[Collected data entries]
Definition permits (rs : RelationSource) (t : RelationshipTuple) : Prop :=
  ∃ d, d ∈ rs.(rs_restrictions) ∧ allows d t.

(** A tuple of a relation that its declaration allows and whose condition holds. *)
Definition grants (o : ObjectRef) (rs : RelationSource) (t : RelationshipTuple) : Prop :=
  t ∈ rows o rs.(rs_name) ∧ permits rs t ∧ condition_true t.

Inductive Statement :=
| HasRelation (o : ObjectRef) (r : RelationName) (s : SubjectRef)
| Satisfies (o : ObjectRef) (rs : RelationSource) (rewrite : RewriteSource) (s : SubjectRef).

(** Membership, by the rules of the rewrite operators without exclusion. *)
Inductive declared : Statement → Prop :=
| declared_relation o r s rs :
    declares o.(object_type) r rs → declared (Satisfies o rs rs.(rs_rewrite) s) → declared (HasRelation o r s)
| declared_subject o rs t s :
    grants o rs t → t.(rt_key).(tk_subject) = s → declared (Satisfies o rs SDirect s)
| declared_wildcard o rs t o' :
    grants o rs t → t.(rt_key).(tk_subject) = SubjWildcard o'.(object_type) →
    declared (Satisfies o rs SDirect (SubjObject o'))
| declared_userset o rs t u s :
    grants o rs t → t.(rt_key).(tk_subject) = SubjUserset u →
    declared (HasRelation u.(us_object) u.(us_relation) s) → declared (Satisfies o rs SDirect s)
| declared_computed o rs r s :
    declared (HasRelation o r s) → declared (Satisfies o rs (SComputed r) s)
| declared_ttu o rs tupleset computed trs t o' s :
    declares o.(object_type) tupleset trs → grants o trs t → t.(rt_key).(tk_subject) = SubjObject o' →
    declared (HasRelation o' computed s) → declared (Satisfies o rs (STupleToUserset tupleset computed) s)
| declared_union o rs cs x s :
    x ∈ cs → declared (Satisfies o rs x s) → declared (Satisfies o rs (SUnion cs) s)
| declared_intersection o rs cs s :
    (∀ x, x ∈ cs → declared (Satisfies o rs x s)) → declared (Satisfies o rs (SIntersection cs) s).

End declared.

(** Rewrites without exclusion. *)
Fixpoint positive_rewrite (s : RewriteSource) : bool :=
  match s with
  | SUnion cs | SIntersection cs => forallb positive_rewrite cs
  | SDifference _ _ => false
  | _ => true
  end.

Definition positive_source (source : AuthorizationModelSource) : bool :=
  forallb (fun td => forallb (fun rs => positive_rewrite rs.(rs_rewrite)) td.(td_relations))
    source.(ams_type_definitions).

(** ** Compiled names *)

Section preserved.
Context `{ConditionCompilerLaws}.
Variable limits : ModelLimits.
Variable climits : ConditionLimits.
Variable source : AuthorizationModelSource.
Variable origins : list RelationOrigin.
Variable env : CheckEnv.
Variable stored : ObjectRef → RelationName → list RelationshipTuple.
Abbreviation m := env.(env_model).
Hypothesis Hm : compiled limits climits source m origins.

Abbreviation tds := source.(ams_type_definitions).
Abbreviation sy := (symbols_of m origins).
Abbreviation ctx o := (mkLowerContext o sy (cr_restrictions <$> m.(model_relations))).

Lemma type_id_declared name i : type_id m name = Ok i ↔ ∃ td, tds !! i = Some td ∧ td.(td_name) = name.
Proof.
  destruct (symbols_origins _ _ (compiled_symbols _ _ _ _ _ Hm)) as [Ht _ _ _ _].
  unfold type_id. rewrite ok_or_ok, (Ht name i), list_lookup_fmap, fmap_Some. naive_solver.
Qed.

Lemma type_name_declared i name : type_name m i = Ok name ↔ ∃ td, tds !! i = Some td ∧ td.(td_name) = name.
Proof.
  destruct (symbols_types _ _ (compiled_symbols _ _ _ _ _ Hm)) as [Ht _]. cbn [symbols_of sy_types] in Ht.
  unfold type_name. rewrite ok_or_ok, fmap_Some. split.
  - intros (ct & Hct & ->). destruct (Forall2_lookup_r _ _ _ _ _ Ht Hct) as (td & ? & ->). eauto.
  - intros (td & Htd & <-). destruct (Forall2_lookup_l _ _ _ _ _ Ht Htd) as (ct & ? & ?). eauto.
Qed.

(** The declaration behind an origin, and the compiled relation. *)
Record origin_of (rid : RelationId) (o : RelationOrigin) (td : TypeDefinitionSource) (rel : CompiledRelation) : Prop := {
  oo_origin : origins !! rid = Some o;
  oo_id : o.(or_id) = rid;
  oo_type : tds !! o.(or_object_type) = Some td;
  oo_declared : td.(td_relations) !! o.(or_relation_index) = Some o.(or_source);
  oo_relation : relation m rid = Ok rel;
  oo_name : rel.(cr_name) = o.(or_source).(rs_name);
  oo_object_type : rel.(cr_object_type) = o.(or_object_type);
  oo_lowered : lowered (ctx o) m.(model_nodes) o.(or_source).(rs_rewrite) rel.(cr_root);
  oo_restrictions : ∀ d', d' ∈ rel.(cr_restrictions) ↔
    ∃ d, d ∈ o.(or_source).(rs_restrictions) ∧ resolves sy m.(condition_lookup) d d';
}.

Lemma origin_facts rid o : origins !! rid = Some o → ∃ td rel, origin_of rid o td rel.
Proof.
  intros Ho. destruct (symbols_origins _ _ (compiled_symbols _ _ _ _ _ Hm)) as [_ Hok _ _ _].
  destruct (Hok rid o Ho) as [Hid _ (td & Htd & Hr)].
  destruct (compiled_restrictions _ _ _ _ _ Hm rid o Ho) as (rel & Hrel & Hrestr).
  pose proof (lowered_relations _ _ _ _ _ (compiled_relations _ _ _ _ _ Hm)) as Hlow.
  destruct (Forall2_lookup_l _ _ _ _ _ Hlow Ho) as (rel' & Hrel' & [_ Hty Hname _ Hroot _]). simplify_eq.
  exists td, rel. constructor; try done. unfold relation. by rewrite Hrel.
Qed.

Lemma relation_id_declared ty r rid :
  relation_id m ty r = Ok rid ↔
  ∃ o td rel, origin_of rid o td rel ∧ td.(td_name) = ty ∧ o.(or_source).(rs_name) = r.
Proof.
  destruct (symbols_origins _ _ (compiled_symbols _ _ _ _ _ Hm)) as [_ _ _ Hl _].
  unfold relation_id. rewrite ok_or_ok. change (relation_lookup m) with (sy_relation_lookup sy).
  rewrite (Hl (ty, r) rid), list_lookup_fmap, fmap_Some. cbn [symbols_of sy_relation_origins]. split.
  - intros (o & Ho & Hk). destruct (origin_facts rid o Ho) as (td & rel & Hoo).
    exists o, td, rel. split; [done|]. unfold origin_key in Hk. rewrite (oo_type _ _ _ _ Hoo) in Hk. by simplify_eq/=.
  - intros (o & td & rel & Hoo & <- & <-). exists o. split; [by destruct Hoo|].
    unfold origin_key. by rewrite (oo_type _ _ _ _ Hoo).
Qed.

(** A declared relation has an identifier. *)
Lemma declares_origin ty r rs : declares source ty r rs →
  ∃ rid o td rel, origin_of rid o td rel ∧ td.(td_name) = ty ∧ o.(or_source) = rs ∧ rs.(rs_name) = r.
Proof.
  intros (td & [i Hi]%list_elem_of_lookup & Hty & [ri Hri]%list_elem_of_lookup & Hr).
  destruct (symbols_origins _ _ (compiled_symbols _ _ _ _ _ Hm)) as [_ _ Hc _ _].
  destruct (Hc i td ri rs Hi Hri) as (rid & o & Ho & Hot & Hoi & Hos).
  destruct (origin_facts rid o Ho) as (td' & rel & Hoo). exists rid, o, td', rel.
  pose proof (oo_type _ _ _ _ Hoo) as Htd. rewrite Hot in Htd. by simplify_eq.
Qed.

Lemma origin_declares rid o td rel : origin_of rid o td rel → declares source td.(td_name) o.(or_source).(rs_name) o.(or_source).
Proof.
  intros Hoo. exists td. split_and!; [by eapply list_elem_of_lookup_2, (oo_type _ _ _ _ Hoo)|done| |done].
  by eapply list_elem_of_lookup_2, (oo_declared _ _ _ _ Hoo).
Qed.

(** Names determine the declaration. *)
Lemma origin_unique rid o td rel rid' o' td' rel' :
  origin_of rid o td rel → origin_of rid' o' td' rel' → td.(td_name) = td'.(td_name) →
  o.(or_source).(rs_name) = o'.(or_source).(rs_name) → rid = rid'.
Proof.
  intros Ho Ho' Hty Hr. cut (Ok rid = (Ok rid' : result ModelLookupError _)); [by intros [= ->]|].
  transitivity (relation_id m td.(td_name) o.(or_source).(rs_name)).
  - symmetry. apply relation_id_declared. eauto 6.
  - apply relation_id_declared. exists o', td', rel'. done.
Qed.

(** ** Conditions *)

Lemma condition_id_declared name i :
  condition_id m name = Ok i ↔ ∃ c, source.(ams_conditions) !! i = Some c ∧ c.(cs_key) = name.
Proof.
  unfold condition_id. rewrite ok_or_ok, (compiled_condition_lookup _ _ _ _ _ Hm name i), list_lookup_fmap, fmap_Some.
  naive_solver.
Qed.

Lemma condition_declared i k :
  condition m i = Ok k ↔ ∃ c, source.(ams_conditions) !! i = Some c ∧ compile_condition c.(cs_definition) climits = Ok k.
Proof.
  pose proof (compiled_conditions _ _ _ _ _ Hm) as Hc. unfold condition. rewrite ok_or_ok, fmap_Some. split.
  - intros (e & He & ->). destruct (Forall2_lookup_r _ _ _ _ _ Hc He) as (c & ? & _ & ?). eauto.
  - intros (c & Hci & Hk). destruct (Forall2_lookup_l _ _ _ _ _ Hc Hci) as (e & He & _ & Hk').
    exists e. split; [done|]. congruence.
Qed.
---
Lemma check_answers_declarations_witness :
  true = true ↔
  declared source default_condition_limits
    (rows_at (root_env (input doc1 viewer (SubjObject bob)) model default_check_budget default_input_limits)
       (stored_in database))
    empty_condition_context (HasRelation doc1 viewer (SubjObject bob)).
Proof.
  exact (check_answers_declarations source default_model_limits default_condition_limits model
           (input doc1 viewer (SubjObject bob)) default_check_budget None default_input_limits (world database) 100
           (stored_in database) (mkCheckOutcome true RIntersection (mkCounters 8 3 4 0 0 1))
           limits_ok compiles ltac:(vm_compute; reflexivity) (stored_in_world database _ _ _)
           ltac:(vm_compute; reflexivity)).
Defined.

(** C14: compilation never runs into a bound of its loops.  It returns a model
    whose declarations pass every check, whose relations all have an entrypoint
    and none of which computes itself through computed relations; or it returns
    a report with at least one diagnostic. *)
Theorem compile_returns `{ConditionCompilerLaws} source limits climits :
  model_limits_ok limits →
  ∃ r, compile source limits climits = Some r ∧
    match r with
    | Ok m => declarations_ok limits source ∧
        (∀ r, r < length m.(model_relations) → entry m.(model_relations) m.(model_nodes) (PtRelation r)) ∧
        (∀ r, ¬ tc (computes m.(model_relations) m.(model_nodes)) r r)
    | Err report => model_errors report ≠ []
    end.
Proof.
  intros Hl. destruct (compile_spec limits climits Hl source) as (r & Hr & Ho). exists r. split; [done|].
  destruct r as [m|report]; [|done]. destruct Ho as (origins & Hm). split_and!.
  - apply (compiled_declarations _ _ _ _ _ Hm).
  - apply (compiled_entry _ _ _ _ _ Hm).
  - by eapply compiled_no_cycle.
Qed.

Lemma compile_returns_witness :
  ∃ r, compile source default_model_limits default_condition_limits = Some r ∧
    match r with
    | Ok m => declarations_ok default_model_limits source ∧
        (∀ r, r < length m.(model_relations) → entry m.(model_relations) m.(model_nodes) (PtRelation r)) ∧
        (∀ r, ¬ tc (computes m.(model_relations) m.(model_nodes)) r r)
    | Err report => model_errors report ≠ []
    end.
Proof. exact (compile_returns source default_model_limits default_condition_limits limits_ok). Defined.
...
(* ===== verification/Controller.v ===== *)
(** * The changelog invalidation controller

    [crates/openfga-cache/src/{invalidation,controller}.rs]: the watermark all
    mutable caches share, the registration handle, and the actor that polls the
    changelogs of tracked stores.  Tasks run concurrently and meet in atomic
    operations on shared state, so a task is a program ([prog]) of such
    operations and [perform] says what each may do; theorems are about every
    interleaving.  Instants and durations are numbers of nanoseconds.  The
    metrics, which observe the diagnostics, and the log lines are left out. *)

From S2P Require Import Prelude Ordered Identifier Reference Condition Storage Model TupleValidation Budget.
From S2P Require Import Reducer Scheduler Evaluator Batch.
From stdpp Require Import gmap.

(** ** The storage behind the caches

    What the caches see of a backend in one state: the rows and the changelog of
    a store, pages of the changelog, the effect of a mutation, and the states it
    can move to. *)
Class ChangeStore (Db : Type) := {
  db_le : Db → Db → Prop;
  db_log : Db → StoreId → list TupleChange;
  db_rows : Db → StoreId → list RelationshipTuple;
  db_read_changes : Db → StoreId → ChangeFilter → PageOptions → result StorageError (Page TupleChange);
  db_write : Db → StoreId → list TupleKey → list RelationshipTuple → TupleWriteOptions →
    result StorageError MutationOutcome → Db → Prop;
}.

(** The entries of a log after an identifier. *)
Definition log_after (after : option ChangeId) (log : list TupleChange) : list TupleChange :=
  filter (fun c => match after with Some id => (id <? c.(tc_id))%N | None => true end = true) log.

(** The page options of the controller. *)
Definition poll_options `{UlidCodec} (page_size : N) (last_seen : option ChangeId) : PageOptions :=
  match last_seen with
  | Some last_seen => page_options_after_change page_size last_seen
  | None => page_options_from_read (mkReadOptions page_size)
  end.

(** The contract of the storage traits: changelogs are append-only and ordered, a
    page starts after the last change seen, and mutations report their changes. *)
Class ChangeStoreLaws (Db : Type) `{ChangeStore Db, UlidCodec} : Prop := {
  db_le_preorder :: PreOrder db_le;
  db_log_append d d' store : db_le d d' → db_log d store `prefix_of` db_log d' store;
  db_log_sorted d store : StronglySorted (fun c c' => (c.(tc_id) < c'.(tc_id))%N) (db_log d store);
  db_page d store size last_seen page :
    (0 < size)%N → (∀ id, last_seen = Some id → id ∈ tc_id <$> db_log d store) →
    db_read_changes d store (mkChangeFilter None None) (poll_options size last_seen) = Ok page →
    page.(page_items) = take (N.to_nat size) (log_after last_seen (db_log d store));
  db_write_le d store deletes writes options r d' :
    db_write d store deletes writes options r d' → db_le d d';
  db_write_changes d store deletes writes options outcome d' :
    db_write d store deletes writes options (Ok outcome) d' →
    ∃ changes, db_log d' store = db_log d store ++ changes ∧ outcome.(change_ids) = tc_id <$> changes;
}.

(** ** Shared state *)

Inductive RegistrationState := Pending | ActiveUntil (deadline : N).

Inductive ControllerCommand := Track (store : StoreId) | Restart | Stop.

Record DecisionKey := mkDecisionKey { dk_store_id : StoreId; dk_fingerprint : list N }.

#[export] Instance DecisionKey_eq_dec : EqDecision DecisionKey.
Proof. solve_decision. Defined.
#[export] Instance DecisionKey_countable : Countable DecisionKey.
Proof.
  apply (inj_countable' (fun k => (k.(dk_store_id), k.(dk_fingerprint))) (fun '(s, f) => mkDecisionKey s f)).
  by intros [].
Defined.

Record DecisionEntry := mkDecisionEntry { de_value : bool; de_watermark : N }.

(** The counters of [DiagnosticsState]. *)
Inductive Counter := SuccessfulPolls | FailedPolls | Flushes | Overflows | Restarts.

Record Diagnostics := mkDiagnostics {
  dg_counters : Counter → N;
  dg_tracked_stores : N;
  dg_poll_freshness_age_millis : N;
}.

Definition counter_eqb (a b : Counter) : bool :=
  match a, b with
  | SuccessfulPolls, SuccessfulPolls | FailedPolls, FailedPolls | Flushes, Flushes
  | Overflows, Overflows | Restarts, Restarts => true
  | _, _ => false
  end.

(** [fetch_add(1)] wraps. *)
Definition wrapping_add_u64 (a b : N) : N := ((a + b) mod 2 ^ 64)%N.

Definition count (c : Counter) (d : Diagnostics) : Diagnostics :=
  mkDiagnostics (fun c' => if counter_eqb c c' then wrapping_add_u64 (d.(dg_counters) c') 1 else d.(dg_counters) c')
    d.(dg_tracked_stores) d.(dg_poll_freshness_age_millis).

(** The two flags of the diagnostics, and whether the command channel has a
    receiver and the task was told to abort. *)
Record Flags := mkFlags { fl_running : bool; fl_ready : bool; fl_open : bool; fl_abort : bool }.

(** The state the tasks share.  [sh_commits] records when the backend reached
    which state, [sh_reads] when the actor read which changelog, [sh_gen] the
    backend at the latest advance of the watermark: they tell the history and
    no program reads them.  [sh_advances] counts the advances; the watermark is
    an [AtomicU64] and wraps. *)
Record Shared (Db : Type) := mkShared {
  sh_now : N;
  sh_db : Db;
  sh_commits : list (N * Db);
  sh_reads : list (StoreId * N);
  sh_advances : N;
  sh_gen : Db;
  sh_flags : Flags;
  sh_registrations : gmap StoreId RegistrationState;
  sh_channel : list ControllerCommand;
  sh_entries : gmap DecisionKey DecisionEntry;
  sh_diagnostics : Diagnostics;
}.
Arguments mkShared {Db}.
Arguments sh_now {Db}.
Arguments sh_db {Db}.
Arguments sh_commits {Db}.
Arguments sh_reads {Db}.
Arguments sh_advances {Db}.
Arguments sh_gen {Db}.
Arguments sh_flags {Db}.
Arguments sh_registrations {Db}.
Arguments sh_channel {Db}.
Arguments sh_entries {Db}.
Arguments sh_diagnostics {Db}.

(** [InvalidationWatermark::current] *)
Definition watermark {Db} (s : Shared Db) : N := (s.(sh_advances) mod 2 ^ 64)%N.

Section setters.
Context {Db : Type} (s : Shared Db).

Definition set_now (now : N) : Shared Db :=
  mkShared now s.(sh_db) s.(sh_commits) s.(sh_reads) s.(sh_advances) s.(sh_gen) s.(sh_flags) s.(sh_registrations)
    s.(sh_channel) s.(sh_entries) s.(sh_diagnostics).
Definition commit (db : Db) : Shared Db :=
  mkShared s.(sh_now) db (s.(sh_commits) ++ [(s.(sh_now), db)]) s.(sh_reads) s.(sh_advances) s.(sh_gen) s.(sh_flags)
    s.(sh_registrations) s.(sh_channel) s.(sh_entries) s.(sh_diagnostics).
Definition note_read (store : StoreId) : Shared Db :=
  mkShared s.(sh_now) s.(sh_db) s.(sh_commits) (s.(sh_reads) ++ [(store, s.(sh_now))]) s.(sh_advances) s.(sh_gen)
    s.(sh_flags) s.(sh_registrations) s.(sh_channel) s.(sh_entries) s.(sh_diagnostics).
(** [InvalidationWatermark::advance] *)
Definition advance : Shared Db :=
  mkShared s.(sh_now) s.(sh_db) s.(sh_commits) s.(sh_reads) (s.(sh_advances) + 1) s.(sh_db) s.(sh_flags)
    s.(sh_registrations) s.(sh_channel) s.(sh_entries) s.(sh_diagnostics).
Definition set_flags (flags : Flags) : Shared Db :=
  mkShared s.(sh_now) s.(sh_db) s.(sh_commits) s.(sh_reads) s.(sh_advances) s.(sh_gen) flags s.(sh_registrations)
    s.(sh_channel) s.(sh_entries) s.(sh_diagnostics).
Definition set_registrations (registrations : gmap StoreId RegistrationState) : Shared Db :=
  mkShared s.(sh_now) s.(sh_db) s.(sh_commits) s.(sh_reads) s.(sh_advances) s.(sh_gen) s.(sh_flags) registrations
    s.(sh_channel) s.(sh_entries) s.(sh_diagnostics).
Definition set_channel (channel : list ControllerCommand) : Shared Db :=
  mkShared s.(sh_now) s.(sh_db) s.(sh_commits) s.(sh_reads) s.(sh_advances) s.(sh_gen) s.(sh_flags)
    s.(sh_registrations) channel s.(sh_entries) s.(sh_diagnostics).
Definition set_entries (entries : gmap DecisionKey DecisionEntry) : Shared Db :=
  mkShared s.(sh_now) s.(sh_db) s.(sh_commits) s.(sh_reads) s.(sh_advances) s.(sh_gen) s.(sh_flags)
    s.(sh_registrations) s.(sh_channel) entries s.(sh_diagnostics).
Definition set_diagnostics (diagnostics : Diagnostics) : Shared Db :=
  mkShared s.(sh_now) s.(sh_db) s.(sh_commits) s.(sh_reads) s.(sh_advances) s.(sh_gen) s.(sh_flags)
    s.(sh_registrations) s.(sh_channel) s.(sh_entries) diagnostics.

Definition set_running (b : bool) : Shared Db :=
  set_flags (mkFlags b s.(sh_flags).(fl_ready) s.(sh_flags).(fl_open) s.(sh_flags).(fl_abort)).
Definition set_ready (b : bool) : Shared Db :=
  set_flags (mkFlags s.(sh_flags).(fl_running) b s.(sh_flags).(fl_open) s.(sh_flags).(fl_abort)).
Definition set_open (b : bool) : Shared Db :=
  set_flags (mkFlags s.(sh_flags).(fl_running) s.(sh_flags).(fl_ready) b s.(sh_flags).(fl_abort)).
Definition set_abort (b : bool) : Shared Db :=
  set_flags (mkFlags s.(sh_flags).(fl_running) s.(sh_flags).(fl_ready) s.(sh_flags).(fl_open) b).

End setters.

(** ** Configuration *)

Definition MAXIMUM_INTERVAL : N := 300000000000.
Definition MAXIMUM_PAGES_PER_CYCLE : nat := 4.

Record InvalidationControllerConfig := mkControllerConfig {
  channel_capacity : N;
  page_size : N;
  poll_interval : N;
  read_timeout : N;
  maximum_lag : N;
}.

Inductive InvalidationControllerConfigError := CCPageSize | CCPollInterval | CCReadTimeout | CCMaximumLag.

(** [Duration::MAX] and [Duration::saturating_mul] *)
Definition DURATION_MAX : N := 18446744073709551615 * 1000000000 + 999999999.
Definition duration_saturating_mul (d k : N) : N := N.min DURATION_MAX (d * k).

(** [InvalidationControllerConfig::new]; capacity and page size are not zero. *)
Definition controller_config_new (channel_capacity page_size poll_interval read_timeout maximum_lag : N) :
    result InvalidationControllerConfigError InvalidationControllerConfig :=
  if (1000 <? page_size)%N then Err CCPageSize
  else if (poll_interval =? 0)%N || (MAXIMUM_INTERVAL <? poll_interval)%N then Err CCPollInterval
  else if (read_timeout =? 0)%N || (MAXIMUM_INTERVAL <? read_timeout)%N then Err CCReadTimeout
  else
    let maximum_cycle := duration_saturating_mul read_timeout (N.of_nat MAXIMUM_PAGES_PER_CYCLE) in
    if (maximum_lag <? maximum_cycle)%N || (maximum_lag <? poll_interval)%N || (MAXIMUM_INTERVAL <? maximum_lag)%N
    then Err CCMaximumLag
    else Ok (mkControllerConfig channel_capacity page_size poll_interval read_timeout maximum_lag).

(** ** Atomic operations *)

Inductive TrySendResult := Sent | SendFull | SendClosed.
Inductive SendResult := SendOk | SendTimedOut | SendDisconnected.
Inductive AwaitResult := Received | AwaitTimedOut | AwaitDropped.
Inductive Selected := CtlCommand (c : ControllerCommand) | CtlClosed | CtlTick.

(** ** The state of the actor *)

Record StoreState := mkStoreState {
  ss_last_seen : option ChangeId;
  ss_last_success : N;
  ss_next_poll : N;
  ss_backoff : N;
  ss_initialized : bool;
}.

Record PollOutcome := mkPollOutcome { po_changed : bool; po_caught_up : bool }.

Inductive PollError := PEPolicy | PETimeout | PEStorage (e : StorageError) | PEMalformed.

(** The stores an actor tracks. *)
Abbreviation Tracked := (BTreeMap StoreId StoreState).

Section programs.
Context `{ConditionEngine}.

▶ _What you should do_
Lines to set down from above: the line with "Definition permits (rs", the line with "declared (HasRelation u.(us_object)", and every line between, each exactly as written.

▶ _Solution to this exercise_
Definition permits (rs : RelationSource) (t : RelationshipTuple) : Prop :=
  ∃ d, d ∈ rs.(rs_restrictions) ∧ allows d t.

(** A tuple of a relation that its declaration allows and whose condition holds. *)
Definition grants (o : ObjectRef) (rs : RelationSource) (t : RelationshipTuple) : Prop :=
  t ∈ rows o rs.(rs_name) ∧ permits rs t ∧ condition_true t.

Inductive Statement :=
| HasRelation (o : ObjectRef) (r : RelationName) (s : SubjectRef)
| Satisfies (o : ObjectRef) (rs : RelationSource) (rewrite : RewriteSource) (s : SubjectRef).

(** Membership, by the rules of the rewrite operators without exclusion. *)
Inductive declared : Statement → Prop :=
| declared_relation o r s rs :
    declares o.(object_type) r rs → declared (Satisfies o rs rs.(rs_rewrite) s) → declared (HasRelation o r s)
| declared_subject o rs t s :
    grants o rs t → t.(rt_key).(tk_subject) = s → declared (Satisfies o rs SDirect s)
| declared_wildcard o rs t o' :
    grants o rs t → t.(rt_key).(tk_subject) = SubjWildcard o'.(object_type) →
    declared (Satisfies o rs SDirect (SubjObject o'))
| declared_userset o rs t u s :
    grants o rs t → t.(rt_key).(tk_subject) = SubjUserset u →
    declared (HasRelation u.(us_object) u.(us_relation) s) → declared (Satisfies o rs SDirect s)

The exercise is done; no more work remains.